++++ Supplied entries ++++

(** * pgl event listener: a shallow embedding of [_pglEventListener.cpp]

    The C extension keeps its whole state in file-level globals, talks to the
    Python runtime through the C API and is driven by the macOS event tap.
    The embedding below keeps that shape: one record [World] for the globals
    and the parts of the Python runtime and of the operating system the code
    touches, one Rocq function per C function, explicit state passing, and
    the environment's answers (permission check, thread creation, the
    behaviour of the Python callback) taken as arguments. *)

From Stdlib Require Import ZArith PrimFloat SpecFloat FloatOps.
From stdpp Require Import gmap strings list fin_maps pretty.

Open Scope Z_scope.

(** ** C integer types *)

(** [CGKeyCode] is [uint16_t]; a cast to it keeps the low 16 bits. *)
Definition CGKeyCode_of (z : Z) : Z := z mod 2 ^ 16.

(** [(int)] applied to a [long]: two's complement wrap-around to 32 bits. *)
Definition int_of_long (z : Z) : Z := (z + 2 ^ 31) mod 2 ^ 32 - 2 ^ 31.

Definition LONG_MIN : Z := - 2 ^ 63.
Definition LONG_MAX : Z := 2 ^ 63 - 1.

(** [(double)] applied to a [uint64_t]: round to nearest, ties to even. *)
Definition double_of_uint64 (n : Z) : float :=
  SF2Prim (binary_normalize prec emax n 0 false).

(** ** Python objects, as far as the extension looks at them *)

Definition objid := positive.

#[warnings="-register-all"]
Inductive PyObject : Type :=
  | PyNone
  | PyBool (b : bool)
  | PyLong (z : Z)
  | PyFloat (f : float)
  | PyUnicode (s : string)
  | PyList (items : list PyObject)
  | PyFunction (id : objid).

Inductive PyExcType : Type :=
  | PyExc_TypeError
  | PyExc_ValueError
  | PyExc_RuntimeError
  | PyExc_PermissionError
  | PyExc_OverflowError
  | PyExc_SystemExit
  | PyExc_Other (name : string).

Record PyErr : Type := mkPyErr { exc_type : PyExcType; exc_msg : string }.

(** A dict with string keys, as built by [PyDict_SetItemString]. *)
Abbreviation PyDict := (gmap string PyObject).

Definition PyDict_New : PyDict := ∅.

Definition PyDict_SetItemString (d : PyDict) (key : string) (v : PyObject) : PyDict :=
  <[key := v]> d.

Definition PyCallable_Check (o : PyObject) : bool :=
  match o with PyFunction _ => true | _ => false end.

Definition PyList_Check (o : PyObject) : bool :=
  match o with PyList _ => true | _ => false end.

(** [bool] is a subclass of [int], so [PyLong_Check] accepts it. *)
Definition PyLong_Check (o : PyObject) : bool :=
  match o with PyLong _ | PyBool _ => true | _ => false end.

Definition PyBool_FromLong (v : Z) : PyObject := PyBool (negb (v =? 0)).

Definition PyLong_FromLong (v : Z) : PyObject := PyLong v.

Definition PyFloat_FromDouble (f : float) : PyObject := PyFloat f.

Definition PyUnicode_FromString (s : string) : PyObject := PyUnicode s.

(** What a call of a Python callable gives back to C: a result object, or
    [NULL] with an exception set. *)
Inductive CallOutcome : Type :=
  | Returned (result : PyObject)
  | Raised (e : PyErr).

(** ** Quartz events *)

(** Event type numbers and flag masks. The extension takes them from the
    platform header [CGEventTypes.h], which is not part of the repository;
    the values below are the ones that header fixes. *)
Definition kCGEventNull : Z := 0.
Definition kCGEventLeftMouseDown : Z := 1.
Definition kCGEventLeftMouseUp : Z := 2.
Definition kCGEventRightMouseDown : Z := 3.
Definition kCGEventRightMouseUp : Z := 4.
Definition kCGEventMouseMoved : Z := 5.
Definition kCGEventLeftMouseDragged : Z := 6.
Definition kCGEventRightMouseDragged : Z := 7.
Definition kCGEventKeyDown : Z := 10.
Definition kCGEventKeyUp : Z := 11.
Definition kCGEventFlagsChanged : Z := 12.
Definition kCGEventScrollWheel : Z := 22.
Definition kCGEventOtherMouseDown : Z := 25.
Definition kCGEventOtherMouseUp : Z := 26.
Definition kCGEventOtherMouseDragged : Z := 27.
Definition kCGEventTapDisabledByTimeout : Z := 0xFFFFFFFE.

Definition kCGEventFlagMaskAlphaShift : Z := 0x00010000.
Definition kCGEventFlagMaskShift : Z := 0x00020000.
Definition kCGEventFlagMaskControl : Z := 0x00040000.
Definition kCGEventFlagMaskAlternate : Z := 0x00080000.
Definition kCGEventFlagMaskCommand : Z := 0x00100000.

++++

**What the task requires**:
Reproduce only the lines above, starting at the line with "Definition kCGEventRightMouseUp : Z := 4." and ending at the line with "Definition kCGEventScrollWheel : Z := 22.", exactly as written.

**Answer section**:
Definition kCGEventRightMouseUp : Z := 4.
Definition kCGEventMouseMoved : Z := 5.
Definition kCGEventLeftMouseDragged : Z := 6.
Definition kCGEventRightMouseDragged : Z := 7.
Definition kCGEventKeyDown : Z := 10.
Definition kCGEventKeyUp : Z := 11.
Definition kCGEventFlagsChanged : Z := 12.
Definition kCGEventScrollWheel : Z := 22.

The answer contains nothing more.